- **Exercise directions**
Which lines of the entries below contain the string "Lemma"? Copy each one.

- **Dataset excerpts**

(* ===== verification/JsNumber.v ===== *)
(** * JavaScript numbers

    A JavaScript [number] is an IEEE-754 binary64, so amounts, weights and
    percents are the standard library's executable [spec_float] at precision 53:
    products and quotients round exactly where the engine rounds. *)

From Stdlib Require Import ZArith.
From Corelib Require Import SpecFloat.
From S2P Require Import Prelude.

Notation num := spec_float.

#[export] Instance num_eq_dec : EqDecision num.
Proof. solve_decision. Defined.

Definition prec : Z := 53.
Definition emax : Z := 1024.

Definition num_of_Z (z : Z) : num := binary_normalize prec emax z 0 false.

Definition num_mul (x y : num) : num := SFmul prec emax x y.
Definition num_div (x y : num) : num := SFdiv prec emax x y.
Definition num_sub (x y : num) : num := SFsub prec emax x y.

(** [x < y], [x <= y] and [x === y]; every comparison with [NaN] is false. *)
Definition num_ltb (x y : num) : bool := SFltb x y.
Definition num_leb (x y : num) : bool := SFleb x y.
Definition num_eqb (x y : num) : bool := SFeqb x y.

(** The integer a number is, if it is one. *)
Definition num_to_Z (x : num) : option Z :=
  match x with
  | S754_zero _ => Some 0
  | S754_finite s m e =>
      let z := if s then Z.neg m else Z.pos m in
      if 0 <=? e then Some (z * 2 ^ e)
      else if z mod 2 ^ (- e) =? 0 then Some (z / 2 ^ (- e)) else None
  | _ => None
  end.

(** [Number.MAX_SAFE_INTEGER] *)
Definition max_safe_integer : Z := 2 ^ 53 - 1.

(** [Number.isSafeInteger(x)], [Number.isFinite(x)] *)
Definition is_safe_integer (x : num) : bool :=
  match num_to_Z x with
  | Some z => Z.abs z <=? max_safe_integer
  | None => false
  end.

Definition is_finite_num (x : num) : bool :=
  match x with S754_zero _ | S754_finite _ _ _ => true | _ => false end.

(** [Math.round(x)]: the nearest integer, a half going up. *)
Definition math_round (x : num) : num :=
  match x with
  | S754_finite s m e =>
      if 0 <=? e then x
      else
        let z := if s then Z.neg m else Z.pos m in
        let r := (2 * z + 2 ^ (- e)) / (2 * 2 ^ (- e)) in
        if r =? 0 then S754_zero s else num_of_Z r
  | _ => x
  end.

(** [x.toFixed(2)] as the hundredths a [numeric(p, 2)] column keeps; [None] where
    the text is not a number Postgres takes ([NaN], infinities). *)
Definition to_hundredths (x : num) : option Z :=
  match x with
  | S754_zero _ => Some 0
  | S754_finite s m e =>
      let n := if 0 <=? e then 100 * Z.pos m * 2 ^ e
               else (200 * Z.pos m + 2 ^ (- e)) / (2 * 2 ^ (- e)) in
      Some (if s then - n else n)
  | _ => None
  end.

(** [Number('25.50')] of such a column: a decimal is read to the nearest double. *)
Definition num_of_hundredths (h : Z) : num := num_div (num_of_Z h) (num_of_Z 100).

Lemma is_safe_integer_spec (x : num) :
  is_safe_integer x = true <-> exists z, num_to_Z x = Some z /\ Z.abs z <= max_safe_integer.
Proof.
  unfold is_safe_integer. destruct (num_to_Z x) as [z|]; [|naive_solver].
  rewrite Z.leb_le. naive_solver.
Qed.

(** ** Whole numbers

    A safe integer is a double exactly. *)

Lemma digits2_shift (k m : positive) :
  Z.pos (digits2_pos (shift_pos k m)) = Z.pos (digits2_pos m) + Z.pos k.
Proof.
  unfold shift_pos. induction k as [|k IH] using Pos.peano_ind; [simpl; lia|].
  rewrite Pos.iter_succ. simpl. rewrite !Pos2Z.inj_succ. lia.
Qed.

Lemma shift_pos_value (k m : positive) : Z.pos (shift_pos k m) = Z.pos m * 2 ^ Z.pos k.
Proof. by rewrite shift_pos_correct, Z.pow_pos_fold, Z.mul_comm. Qed.

Lemma digits2_bound (m : positive) (k : Z) : Z.pos m < 2 ^ k -> Z.pos (digits2_pos m) <= k.
Proof.
  intros Hm. assert (Hk : 0 <= k).
  { destruct (Z.le_gt_cases 0 k); [done|]. rewrite Z.pow_neg_r in Hm; lia. }
  pose proof (Pos.size_le m) as Hle. change (Pos.size m) with (digits2_pos m) in Hle.
  assert (H2 : 2 ^ Z.pos (digits2_pos m) <= 2 * Z.pos m).
  { change 2 with (Z.pos 2). rewrite <- Pos2Z.inj_pow. lia. }
  assert (H3 : 2 ^ Z.pos (digits2_pos m) < 2 ^ (k + 1)) by (rewrite Z.pow_add_r by lia; lia).
  apply Z.pow_lt_mono_r_iff in H3; lia.
Qed.

(** A mantissa within the precision, at its own exponent, is kept as it is. *)
Lemma binary_round_aux_exact (s : bool) (m : positive) (e : Z) :
  fexp prec emax (Z.pos (digits2_pos m) + e) = e -> e <= emax - prec ->
  binary_round_aux prec emax s (Z.pos m) e loc_Exact = S754_finite s m e.
Proof.
  intros He Hmax. unfold binary_round_aux, shr_fexp. cbn [Zdigits2]. rewrite He, Z.sub_diag.
  cbn [shr shr_record_of_loc shr_m loc_of_shr_record round_nearest_even Zdigits2]. rewrite He, Z.sub_diag.
  cbn [shr shr_record_of_loc shr_m]. by rewrite (proj2 (Z.leb_le _ _) Hmax).
Qed.

Lemma num_to_Z_round (s : bool) (m : positive) :
  Z.pos m <= max_safe_integer ->
  num_to_Z (binary_round prec emax s m 0) = Some (if s then Z.neg m else Z.pos m).
Proof.
  intros Hm. pose proof (digits2_bound m 53 ltac:(unfold max_safe_integer in Hm; lia)) as Hd.
  unfold binary_round. set (d := digits2_pos m) in *.
  assert (Hf : fexp prec emax (Z.pos d + 0) = Z.pos d - 53) by (unfold fexp, emin, prec, emax; lia).
  rewrite Hf. unfold shl_align. rewrite Z.sub_0_r. destruct (Z.pos d - 53) as [|p|p] eqn:E; [| lia |].
  - rewrite binary_round_aux_exact; [| fold d; rewrite Hf; lia | unfold emax, prec; lia].
    unfold num_to_Z. cbn [Z.leb Z.compare]. by rewrite Z.mul_1_r.
  - assert (Hdig : Z.pos (digits2_pos (shift_pos p m)) = 53) by (rewrite digits2_shift; fold d; lia).
    fold (shift_pos p m). change (Z.neg p) with (- Z.pos p) in *.
    rewrite binary_round_aux_exact;
      [| fold (shift_pos p m); rewrite Hdig; unfold fexp, emin, prec, emax; lia | unfold emax, prec; lia].
    fold (shift_pos p m).
    unfold num_to_Z. cbn [Z.leb Z.compare Z.opp].
    set (w := 2 ^ Z.pos p). assert (Hw : 0 < w) by (apply Z.pow_pos_nonneg; lia).
    assert (Hv : (if s then Z.neg (shift_pos p m) else Z.pos (shift_pos p m)) = (if s then Z.neg m else Z.pos m) * w).
    { destruct s; [change (Z.neg (shift_pos p m)) with (- Z.pos (shift_pos p m));
                   change (Z.neg m) with (- Z.pos m)|]; rewrite shift_pos_value; unfold w; lia. }
    rewrite Hv, Z_mod_mult, Z.eqb_refl, Z_div_mult by lia. done.
Qed.

Lemma num_to_Z_of_Z (z : Z) : Z.abs z <= max_safe_integer -> num_to_Z (num_of_Z z) = Some z.
Proof.
  intros Hz. unfold num_of_Z, binary_normalize. destruct z as [|p|p]; [done| |].
  - by apply (num_to_Z_round false).
  - by apply (num_to_Z_round true).
Qed.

- **Finished exercise**
Lemma is_safe_integer_spec (x : num) :
Lemma digits2_shift (k m : positive) :
Lemma shift_pos_value (k m : positive) : Z.pos (shift_pos k m) = Z.pos m * 2 ^ Z.pos k.
Lemma digits2_bound (m : positive) (k : Z) : Z.pos m < 2 ^ k -> Z.pos (digits2_pos m) <= k.
Lemma binary_round_aux_exact (s : bool) (m : positive) (e : Z) :
Lemma num_to_Z_round (s : bool) (m : positive) :
Lemma num_to_Z_of_Z (z : Z) : Z.abs z <= max_safe_integer -> num_to_Z (num_of_Z z) = Some z.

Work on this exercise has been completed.